Create a directory named snp_call and download the files.
ngs_user@ngsmachine:~$ cd
ngs_user@ngsmachine:~$ pwd
/home/ngs_user
ngs_user@ngsmachine:~$ mkdir snp_call
ngs_user@ngsmachine:~$ cd snp_call/
Download the reference
and the BAM file
in to this directory.
ngs_user@ngsmachine:~/snp_call$ ls
human_cambridge_reference_mito.fasta mito_yoruba_reads_pe1.sorted.bam
Use Samtools to index the bam file.
ngs_user@ngsmachine:~/snp_call$samtools index mito_yoruba_reads_pe1.sorted.bam
Use mpileup and bcftools to call the SNPs
ngs_user@ngsmachine:~/snp_call$ bcftools view
Usage: bcftools view [options] <in.bcf> [reg]
Options: -c SNP calling
-v output potential variant sites only (force -c)
-g call genotypes at variant sites (force -c)

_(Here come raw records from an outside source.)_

Lemma digests_fit : Guessing.digests_fit sample_lib.
Proof.
  intros k m. cbn [hmac_sha256 sample_lib]. rewrite chars_of_chars, length_take, length_app, repeat_length. lia.
Qed.
Lemma ana_key_ok : opaque_subject_key sample_lib (app_settings two_strikes) "login" (norm_email "ana@example.com") = Some ana_key.
Proof. vm_compute. reflexivity. Qed.
Lemma guesses_refused :
  Guessing.guesses_refused sample_lib sample_env two_strikes ana_key guesses registered.
Proof. repeat split; try discriminate; intros _; vm_compute; reflexivity. Qed.
Lemma two_guesses :
  LoginLock.Facade.lock_threshold (login_lock two_strikes)
  <= Z.of_nat (length (List.filter (Guessing.aimed sample_lib two_strikes ana_key) guesses)).
Proof. vm_compute. discriminate. Qed.
Lemma guess_window : Guessing.one_window sample_env two_strikes (w_asked registered)
  (w_asked (history sample_lib sample_env two_strikes guesses registered)).
Proof.
  intros n m _ _ _. change (clock sample_env n) with (Datetime 1700000000000000 true).
  change (clock sample_env m) with (Datetime 1700000000000000 true).
  split; [split; [by vm_compute | split; [by vm_compute | split; by vm_compute]] |].
  split; [by vm_compute | split; by vm_compute].
Qed.
Lemma lock_empty : LockInterface.store_wf (w_lock registered)
  /\ forall r, LockInterface.store_view (w_lock registered) ana_key = Some r -> 0 <= LoginLock.LockPolicy.row_count r.
Proof.
  assert (LockInterface.store_view (w_lock registered) ana_key = None) as E by (vm_compute; reflexivity).
  split; [vm_compute; done |]. intros r Hr. congruence.
Qed.

(** Two wrong guesses: the right password is refused too. *)
Example guesses_lock_the_address_witness :
  exists out, is_ok out.1 = false
    /\ forall p rem ag ip, login sample_lib sample_env two_strikes "ana@example.com" p rem ag ip guessed = out.
Proof.
  exact (Guessing.guesses_lock_the_address sample_lib sample_env two_strikes "ana@example.com" ana_key guesses registered
    digests_fit (Z.le_succ_diag_r 1) ana_key_ok (proj1 lock_empty) (proj2 lock_empty) guesses_refused two_guesses guess_window).
Defined.
(** [[d[key] for key in order if key in d]]. *)
Definition o_list d : list V := omap (fun k => o_map d !! k) (o_order d).
Definition o_newest d : list V := omap (fun k => o_map d !! k) (rev (o_order d)).

(** [del d[key]; order = [other for other in order if other != key]]. *)
Definition o_delete (k : string) d : ordered V :=
  MkOrdered (delete k (o_map d)) (List.filter (fun j => negb (String.eqb j k)) (o_order d)).

(** The order lists the keys, each once. *)
Definition o_ok d : Prop :=
  NoDup (o_order d) /\ forall k, k ∈ o_order d <-> is_Some (o_map d !! k).

Lemma o_empty_ok : o_ok o_empty.
Proof.
  split; [apply NoDup_nil_2 |]. intros k. cbn. rewrite lookup_empty. split; [by intros ?%elem_of_nil | by intros []].
Qed.

Lemma o_save_ok k v d : o_ok d -> o_ok (o_save k v d).
Proof.
  intros [Hn Hd]. unfold o_save. destruct (bool_decide_reflect (is_Some (o_map d !! k))) as [Hk | Hk].
  - split; [exact Hn |]. intros j. cbn. rewrite Hd. destruct (decide (j = k)) as [-> | Hj].
    + rewrite lookup_insert_eq. split; [by eexists | done].
    + by rewrite lookup_insert_ne.
  - split; cbn.
    + apply NoDup_snoc; [exact Hn |]. by rewrite Hd.
    + intros j. rewrite elem_of_app, list_elem_of_singleton, Hd. destruct (decide (j = k)) as [-> | Hj].
      * rewrite lookup_insert_eq. split; [by eexists | by right].
      * rewrite lookup_insert_ne by done. by split; [intros [H | H] | left].
Qed.

Lemma o_delete_ok k d : o_ok d -> o_ok (o_delete k d).
Proof.
  intros [Hn Hd]. split; cbn.
  - rewrite <- (list_fmap_id (List.filter _ _)). by apply NoDup_map_filter_all; rewrite list_fmap_id.
  - intros j. rewrite list_elem_of_In, filter_In, <- list_elem_of_In, Hd, negb_true_iff, String.eqb_neq.
    destruct (decide (j = k)) as [-> | Hj].
    + rewrite lookup_delete_eq. split; [by intros [_ []] | by intros []].
    + rewrite lookup_delete_ne by done. by split; [intros [H _] | split].
Qed.

Lemma elem_of_o_list v d : o_ok d -> v ∈ o_list d <-> exists k, o_map d !! k = Some v.
Proof.
  intros [_ Hd]. unfold o_list. rewrite list_elem_of_omap. split.
  - intros (k & _ & Hk). by exists k.
  - intros (k & Hk). exists k. split; [apply Hd; by eexists | done].
Qed.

-b output BCF instead of VCF
(...)
ngs_user@machine:~/snp_call$ samtools mpileup -ugf human_cambridge_reference_mito.fasta mito_yoruba_reads_pe1.sorted.bam | bcftools call -cv - > var.raw.vcf
[mpileup] 1 samples in 1 input files
<mpileup> Set max per-file depth to 8000
[afs] 0:15459.489 1:10.430 2:54.081
ngs_user@machine:~/snp_call$ bcftools view var.raw.vcf | vcfutils.pl varFilter -D100 > var_mito_yoruba_mpileup.flt.vcf
The resulting vcf file contains our SNPs. There are plenty of options to tweak the SNP calling process. To get an idea of the possibilities go to the mpileup page.

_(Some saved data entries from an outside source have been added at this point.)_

(* ===== verification/Alerts.v ===== *)
(** Alert rules: entities ([app/domain/entities/alerts.py]), the keys that keep
    an occurrence from being raised twice ([app/alerts/engine/dedupe.py]), the
    evaluation of conditions ([app/alerts/engine/evaluator.py]) and the
    in-memory repository ([app/alerts/memory.py]). The services are in
    [AlertWorld].

    An observation has the keys its builder sets, with the types it gives them:
    a missing key and [None] are the same to the engine, and [_as_float] meets
    no text, so the only condition that cannot be evaluated is one without the
    threshold it requires. *)

From S2P Require Import Prelude PyStr Json Clock PyState Float Password Watch Notify.
Import PyFloat Ordered Watchlists WatchMemory Values.
#[local] Open Scope Z_scope.
#[local] Open Scope py_scope.

(** ** The entities *)
Module AlertEntities.

Inductive AlertConditionType :=
| PRICE_DROP | PERCENTAGE_PRICE_DECREASE | ABSOLUTE_PRICE_DECREASE | PRICE_INCREASE
| TARGET_PRICE_REACHED | HISTORICAL_LOW | DEALSCORE_IMPROVED | DEALSCORE_THRESHOLD | RESTOCKED
| UNAVAILABLE | LOW_INVENTORY | BETTER_OFFER | PREFERRED_SELLER_AVAILABLE
| PREFERRED_MARKETPLACE_AVAILABLE | STALE_DATA | FRESHNESS_RESTORED.

#[global] Instance AlertConditionType_eq_dec : EqDecision AlertConditionType.
Proof. solve_decision. Defined.

Definition condition_value (t : AlertConditionType) : string :=
  match t with
  | PRICE_DROP => "price_drop" | PERCENTAGE_PRICE_DECREASE => "percentage_price_decrease"
  | ABSOLUTE_PRICE_DECREASE => "absolute_price_decrease" | PRICE_INCREASE => "price_increase"
  | TARGET_PRICE_REACHED => "target_price_reached" | HISTORICAL_LOW => "historical_low"
  | DEALSCORE_IMPROVED => "dealscore_improved" | DEALSCORE_THRESHOLD => "dealscore_threshold"
  | RESTOCKED => "restocked" | UNAVAILABLE => "unavailable" | LOW_INVENTORY => "low_inventory"
  | BETTER_OFFER => "better_offer" | PREFERRED_SELLER_AVAILABLE => "preferred_seller_available"
  | PREFERRED_MARKETPLACE_AVAILABLE => "preferred_marketplace_available"
  | STALE_DATA => "stale_data" | FRESHNESS_RESTORED => "freshness_restored"
  end%string.

Definition all_condition_types : list AlertConditionType :=
  [PRICE_DROP; PERCENTAGE_PRICE_DECREASE; ABSOLUTE_PRICE_DECREASE; PRICE_INCREASE;
   TARGET_PRICE_REACHED; HISTORICAL_LOW; DEALSCORE_IMPROVED; DEALSCORE_THRESHOLD; RESTOCKED;
   UNAVAILABLE; LOW_INVENTORY; BETTER_OFFER; PREFERRED_SELLER_AVAILABLE;
   PREFERRED_MARKETPLACE_AVAILABLE; STALE_DATA; FRESHNESS_RESTORED].

(** [AlertConditionType(raw_type)]; [None] is the [ValueError]. *)
Definition condition_of_value (s : string) : option AlertConditionType :=
  List.find (fun t => String.eqb (condition_value t) s) all_condition_types.

Lemma condition_value_inj t t' : condition_value t = condition_value t' -> t = t'.
Proof. by destruct t, t'. Qed.

Lemma condition_of_value_ok t : condition_of_value (condition_value t) = Some t.
Proof. by destruct t. Qed.

Inductive AlertSeverity := SEV_INFO | SEV_WARNING | SEV_HIGH | SEV_CRITICAL.
Inductive AlertRepeatPolicy := ONE_TIME | RECURRING.
Inductive AlertRuleStatus := ENABLED | DISABLED.
Inductive AlertEventType :=
| EV_PRICE_DROP | EV_PRICE_INCREASE | EV_RESTOCK | EV_OUT_OF_STOCK | EV_AVAILABILITY_CHANGE
| EV_SELLER_CHANGE | EV_BETTER_OFFER | EV_FRESHNESS_WARNING | EV_LOW_INVENTORY | EV_DEALSCORE_CHANGE.

#[global] Instance AlertRepeatPolicy_eq_dec : EqDecision AlertRepeatPolicy.
Proof. solve_decision. Defined.
#[global] Instance AlertRuleStatus_eq_dec : EqDecision AlertRuleStatus.
Proof. solve_decision. Defined.
#[global] Instance AlertEventType_eq_dec : EqDecision AlertEventType.
Proof. solve_decision. Defined.

Definition event_type_value (t : AlertEventType) : string :=
  match t with
  | EV_PRICE_DROP => "price_drop" | EV_PRICE_INCREASE => "price_increase" | EV_RESTOCK => "restock"
  | EV_OUT_OF_STOCK => "out_of_stock" | EV_AVAILABILITY_CHANGE => "availability_change"
  | EV_SELLER_CHANGE => "seller_change" | EV_BETTER_OFFER => "better_offer"
  | EV_FRESHNESS_WARNING => "freshness_warning" | EV_LOW_INVENTORY => "low_inventory"
  | EV_DEALSCORE_CHANGE => "dealscore_change"
  end%string.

Looking at the SNPs using IGV¶
In the IGV we can load the BAM, GFF and the VCF files. In that way we can compare the mapping with the annotation. To do it, open IGV and load the BAM file from the mapping subdirectory. This time you won’t need to import the reference genome, it will be automatically selected, because it was the last reference used. Load the BAM file as you did the last time. Also load the compressed and indexed VCF file in annotation/features/ (you could sort and index the vcf file with an IGV tool). Now you should have two tracks in IGV, one with the mapping and another one with the SNP annotation. We could also load the GFF file with all the annotations, such us SSRs, ORFs, etc. In this case the GFF and VCF tracks would show similar annotation.
Sometimes IGV shows the GFF track collapsed by default, you can expand it by clicking on the right mouse button above the track and selecting expand.

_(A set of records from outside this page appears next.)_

Definition add_item_idempotent (watchlist product : string) (return_existing : bool) (f : item_fields)
    : M WatchlistItem :=
  do! _ := get_watchlist watchlist in
  let cleaned := strip product in
  do! existing := watch (WatchMemory.list_items (Some watchlist) None) in
  match List.find (fun x => String.eqb (it_canonical_product_id x) cleaned) existing with
  | Some x =>
      if return_existing then a_ret x
      else raise (WatchlistValidationError
             ("Product " +:+ cleaned +:+ " is already on watchlist " +:+ watchlist +:+ "."))
  | None =>
      do! x := add_with watchlist product f in
      do! _ := _record_history watchlist "item_added" ("Item " +:+ it_id x +:+ " added.") None (Some (it_id x)) in
      a_ret x
  end.

Definition add_offer (watchlist offer : string) (product label : option string) (target : option float)
    (currency : string) (notes : option string) (return_existing : bool) : M WatchlistItem :=
  let cleaned := strip offer in
  refuse! WatchlistValidationError "marketplace_offer_id must not be blank." when negb (nonempty cleaned) in
  do! x := add_item_idempotent watchlist (strip (or_text product cleaned)) return_existing
             {| f_label := label; f_target := target; f_currency := currency; f_query := None;
                f_enabled := true; f_item_id := None; f_price := None; f_dealscore := None; f_low := None |} in
  if negb (opt_string_eqb (it_marketplace_offer_id x) (Some cleaned))
     || negb (bool_decide (it_item_kind x = OFFER))
     || (is_some notes && negb (opt_string_eqb (it_notes x) notes))
  then
    do! stamp := now_ env in
    do! x := save_item (item_with_extras x (Some cleaned) (Engine.first_some notes (it_notes x)) OFFER
               (it_monitoring_paused x) (it_preferred_sellers x) (it_preferred_marketplaces x) stamp) in
    do! _ := _record_history watchlist "offer_tracked"
               ("Marketplace offer " +:+ cleaned +:+ " tracked.") None (Some (it_id x)) in
    a_ret x
  else a_ret x.

Definition update_item (i : string) (label : option string) (target : option float)
    (currency query : option string) (enabled : option bool) (clear_target : bool) : M WatchlistItem :=
  do! x := Base.update_item env i label target currency query enabled clear_target in
  do! _ := _record_history (it_watchlist_id x) "item_updated" "Item details updated." None (Some i) in
  a_ret x.

Definition delete_item (i : string) : M unit :=
  do! x := get_item i in
  do! _ := Base.delete_item i in
  _record_history (it_watchlist_id x) "item_removed" ("Item " +:+ i +:+ " removed.") None (Some i).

SNP calling with FreeBayes¶
Freebayes is a SNP calling program based on bayesian statistics. It is able to deal with individual and populations or pooled and polyploid samples. FreeBayes is versatil and ajustable, then is necesary to deal with their parameters and options.
ngs_user@ngsmachine:~/snp_call$ freebayes -h
Use FreeBayes to identify SNPs in the previous files.:
ngs_user@ngsmachine:~/snp_call$ freebayes -f human_cambridge_reference_mito.fasta -b mito_yoruba_reads_pe1.sorted.bam -v ./var_mito_yoruba_freebayes.vcf
We have used the FreeBayes with the default configuration and our sample is haploid, run again with this parameter modified.
ngs_user@ngsmachine:~/snp_call$ freebayes -f human_cambridge_reference_mito.fasta -b mito_yoruba_reads_pe1.sorted.bam -p 1 -v ./var_mito_yoruba_freebayes_haplo.vcf
It is posible improve the result with quality paramenters such as:
- -m –min-mapping-quality Q
Exclude alignments from analysis if they have a mapping quality less than Q. default: 30
- -q –min-base-quality Q
Exclude alleles from analysis if their supporting base quality is less than Q. default: 20
- -C –min-alternate-count N
Require at least this count of observations supporting an alternate allele within a single individual in order to evaluate the position. default: 1
Run now limiting to alternate alleles detected in three or more reads.:
ngs_user@ngsmachine:~/snp_call$ freebayes -f human_cambridge_reference_mito.fasta -b mito_yoruba_reads_pe1.sorted.bam -p 1 -C 3 -v ./var_mito_yoruba_freebayes_haplo_reads3.vcf
SNP calling with VarScan¶
The VarsScan is a SNP calling than works with more simple statistics that may be more robust in extreme read depth, pooled samples, and contaminated or impure samples. VarScan employs statistics based on thresholds for read depth, base quality, variant allele frequency, etc.
First is necessary to change the alignement file from BAM to mpileuo format using samtools.
ngs_user@ngsmachine:~/snp_call$ samtools mpileup -f human_cambridge_reference_mito.fasta mito_yoruba_reads_pe1.sorted.bam >mito_yoruba_reads_pe1.mpileup
There are several programs in Varscan.
ngs_user@ngsmachine:~/snp_call$ varscan
mpileup snp is the comand to identify SNPs, but it do not call indels.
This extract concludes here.